Do I believe that events and circumstances, even tragedy, are all an act of grace? Am I willing to let go of my feeble attempts to control these graces and trust in the one who creates the rhythms of grace in my life for His glory?

I am ready to live freely and lightly, not stressing over changes or unexpected circumstances. I am ready to trust Jesus with whatever’s next in this mist of a life. I want to shine my tiny light on Jesus, on His overwhelming love, on His life-saving, hope-invoking, overcoming work on the cross.

Be glorified in my tiny story, be magnified in our little family, be exalted in our human hearts.

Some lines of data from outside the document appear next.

Lemma request_resumes self b :
  codec_wf self -> response_started self = false ->
  (request_started self = false ->
     skip_newlines b = b /\ 5 <= length b /\ starts_with (bs "RTSP/") b = false) ->
  match codec_decode_request self b with
  | Return (Ok (Some m), self', b') =>
      forall k, codec_decode_request self (b ++ k) = Return (Ok (Some m), self', b' ++ k)
  | Return (Ok None, self', b') =>
      forall k, quiet (codec_decode_request self (b ++ k)) = quiet (codec_decode self' (b' ++ k))
  | _ => True
  end.
Proof.
  intros Hwf Hs Hb.
  destruct (codec_decode_request_cases self b Hwf Hs) as (r & d & n & E & Hn & Hwf' & ->).
  destruct r as [m|e|]; [|done|]; intros k.
  - exact (request_resume self b _ d n k Hwf E Hn).
  - now apply request_incomplete_resume.
Qed.

Lemma response_resumes self b :
  codec_wf self -> request_started self = false ->
  (response_started self = false ->
     skip_newlines b = b /\ 5 <= length b /\ starts_with (bs "RTSP/") b = true) ->
  match codec_decode_response self b with
  | Return (Ok (Some m), self', b') =>
      forall k, codec_decode_response self (b ++ k) = Return (Ok (Some m), self', b' ++ k)
  | Return (Ok None, self', b') =>
      forall k, quiet (codec_decode_response self (b ++ k)) = quiet (codec_decode self' (b' ++ k))
  | _ => True
  end.
Proof.
  intros Hwf Hs Hb.
  destruct (codec_decode_response_cases self b Hwf Hs) as (r & d & n & E & Hn & Hwf' & ->).
  destruct r as [m|e|]; [|done|]; intros k.
  - exact (response_resume self b _ d n k Hwf E Hn).
  - now apply response_incomplete_resume.
Qed.

Lemma codec_decode_resumes self b : codec_wf self -> resumes self b (codec_decode self b).
Proof.
  intros Hwf. unfold codec_decode at 1.
  destruct (request_started self) eqn:Hr.
  - pose proof (proj2 (proj2 (proj2 (proj2 Hwf))) Hr) as Hs.
    pose proof (request_resumes self b Hwf Hs ltac:(congruence)) as Hres. revert Hres.
    unfold resumes, codec_decode. rewrite Hr. done.
  - destruct (response_started self) eqn:Hs.
    { pose proof (response_resumes self b Hwf Hr ltac:(congruence)) as Hres. revert Hres.
      unfold resumes, codec_decode. rewrite Hr, Hs. done. }
    assert (Hid : codec_idle self) by now split. fold (idle_start self (skip_newlines b)).
    set (b1 := skip_newlines b) in *.
    destruct (Nat.ltb_spec (length b1) MINIMUM_INFO_LINE_SIZE) as [Hlt|Hge].
    + intros k. destruct (idle_start_spec self b1 Hid) as (Hid' & Erd & Esd).
      rewrite !codec_decode_idle by done. cbv zeta. rewrite (skip_newlines_app b k). fold b1.
      set (b2 := skip_newlines (b1 ++ k)). destruct (length b2 <? _).
      { cbn. unfold idle_start. now repeat case_bool_decide. }
      destruct (starts_with _ b2); [apply quiet_response|apply quiet_request];
        unfold idle_start; now repeat case_bool_decide.
    + unfold MINIMUM_INFO_LINE_SIZE in Hge.
      assert (Hb1 : skip_newlines b1 = b1) by apply skip_newlines_idemp.
      assert (Hst : idle_start self b1 = send_codec_event DecodingStarted self).
      { unfold idle_start. rewrite bool_decide_eq_true_2; [done|]. destruct b1; [cbn in Hge; lia|done]. }
      rewrite Hst. set (self1 := send_codec_event DecodingStarted self) in *.
      assert (Hk : forall k, codec_decode self (b ++ k)
                = if starts_with (bs "RTSP/") b1 then codec_decode_response self1 (b1 ++ k)
                  else codec_decode_request self1 (b1 ++ k)).
      { intros k. unfold self1. rewrite <- (codec_decode_chosen self b1 k) by done.
        rewrite !codec_decode_idle by done. cbv zeta. now rewrite (skip_newlines_app b k). }
      destruct (starts_with (bs "RTSP/") b1) eqn:Hsw.
      * pose proof (response_resumes self1 b1 Hwf Hr ltac:(done)) as Hres. revert Hres.
        destruct (codec_decode_response self1 b1) as [[[[[m|]|e] s'] b']|]; try done; intros Hres k;
          rewrite Hk; apply Hres.
      * pose proof (request_resumes self1 b1 Hwf Hs ltac:(done)) as Hres. revert Hres.
        destruct (codec_decode_request self1 b1) as [[[[[m|]|e] s'] b']|]; try done; intros Hres k;
          rewrite Hk; apply Hres.
Qed.
End CodecSpec.

(** ** Properties *)

Section Properties.
Context `{HeaderMapLaws} `{URIOps}.

(** The codecs a program can hold. *)
Inductive codec_reachable : Codec -> Prop :=
  | reach_codec_new : codec_reachable new
  | reach_codec_events tx : codec_reachable (with_events tx)
  | reach_codec_encode self m b r self' b' :
      codec_reachable self -> codec_encode self m b = (r, self', b') -> codec_reachable self'
  | reach_codec_decode self b r self' b' :
      codec_reachable self -> codec_decode self b = Return (r, self', b') -> codec_reachable self'
  | reach_codec_eof self b r self' b' :
      codec_reachable self -> decode_eof self b = Return (r, self', b') -> codec_reachable self'.

Lemma codec_start_idle : codec_idle new /\ forall tx, codec_idle (with_events tx).
Proof. now repeat split. Qed.

(** The events a call of [decode] sends: the first attempt at a message that is not between its
    first line and its end starts a decoding, and a message or an error ends it. *)
Definition decode_events (self : Codec) (b : bytes)
    (r : Result (option Message) ProtocolError) : list CodecEvent :=
  (if request_started self || response_started self || bool_decide (skip_newlines b = [])
   then [] else [DecodingStarted])
  ++ match r with Ok None => [] | _ => [DecodingEnded] end.

(** The sink after some events. *)
Definition sink_after (events : list CodecEvent) (tx : option EventSink) : option EventSink :=
  match events with
  | [] => tx
  | _ => match tx with
         | Some tx => if rx_alive tx then Some (mkEventSink (sent tx ++ events) true) else None
         | None => None
         end
  end.

Lemma sink_after_app e es self :
  tx_event (send_codec_event e self) = sink_after [e] (tx_event self)
  /\ sink_after es (sink_after [e] (tx_event self)) = sink_after (e :: es) (tx_event self).
Proof.
  split; [done|]. destruct es as [|e' es]; [done|]. cbn.
  destruct (tx_event self) as [tx|]; [|done]. destruct (rx_alive tx); [|done].
  cbn. now rewrite <- app_assoc.
Qed.

(** What a call of a decoder leaves of a codec that has started no other message. *)
Definition call_ok (self : Codec) (o : Outcome (Result (option Message) ProtocolError * Codec * bytes))
    (b : bytes) : Prop :=
  exists r self' b', o = Return (r, self', b') /\ suffix b' b /\ codec_wf self'
    /\ tx_event self' = sink_after (match r with Ok None => [] | _ => [DecodingEnded] end) (tx_event self)
    /\ match r with
       | Ok (Some _) => codec_idle self'
       | Ok None => quiet (codec_decode self' b') = Return (Ok None, quiet_codec self', b')
       | Err e => forall b2, exists self2, codec_decode self' b2 = Return (Err e, self2, b2)
                                          /\ quiet_codec self2 = quiet_codec self'
       end.
Lemma request_call_ok self b :
  codec_wf self -> response_started self = false ->
  (request_started self = false ->
     skip_newlines b = b /\ 5 <= length b /\ starts_with (bs "RTSP/") b = false) ->
  call_ok self (codec_decode_request self b) b.
Proof.
  intros Hwf Hs Hb. destruct (codec_decode_request_cases self b Hwf Hs) as (r & d & n & E & Hn & Hwf' & ->).
  destruct (request_decode_outcome _ b (proj1 Hwf)) as (r1 & d1 & n1 & E1 & _ & _ & Hr).
  rewrite E in E1. injection E1 as <- <- <-.
  eexists _, _, _. split; [reflexivity|]. split; [exists (take n b); now rewrite take_drop|].
  split; [destruct r; exact Hwf'|]. split; [now destruct r|]. destruct r as [r|e|]; cbn [is_incomplete].
  - split; [exact Hwf'|]. split; [now apply request_started_spec; destruct Hr as [[_ ?] _]|exact Hs].
  - destruct Hr as [Hst Hr]. intros b2. unfold codec_decode, request_started. cbn. rewrite Hst.
    unfold codec_decode_request. cbn. rewrite Hr. cbn [outcome_bind]. rewrite slice_from_le by lia. cbn.
    rewrite drop_0. now eexists.
  - pose proof (request_incomplete_resume self b d n [] Hwf Hs E Hn Hb) as Hq. cbn in Hq.
    rewrite !app_nil_r in Hq. rewrite <- Hq. unfold codec_decode_request. rewrite E. cbn [outcome_bind].
    now rewrite slice_from_le by done.
Qed.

[Husbands, you are a rock for your wife throughout the infertility journey. As wives, we know you’re hurting too, so we often keep our pain inside. As God gives you the strength, reach out and ask how your wife is doing. Pray with her, cry with her, and embrace her. Be gentle and patient when you speak truth to her, but do speak truth. She needs to hear it. She often hears general encouragement and receives apologetic head tilts, but she needs to hear blunt truth wrapped in deep, genuine, I’m-in-this-with-you love. In 2 Corinthians 12, Paul writes about the thorn in his side. God gave Paul the thorn to keep him from being conceited. We don’t always know the reason we endure hardship, but we can be sure that there is a purpose.

Paul recounts when he asked God to remove the thorn; “[God] said to me, “My grace is sufficient for you, for my power is made perfect in weakness.” Therefore I will boast all the more gladly of my weaknesses, so that the power of Christ may rest upon me. For the sake of Christ, then, I am content with weaknesses, insults, hardships, persecutions, and calamities. For when I am weak, then I am strong.”

Be strong, men. Keep leading your wives. Keep fighting the good fight. Keep your eyes fixed on Christ.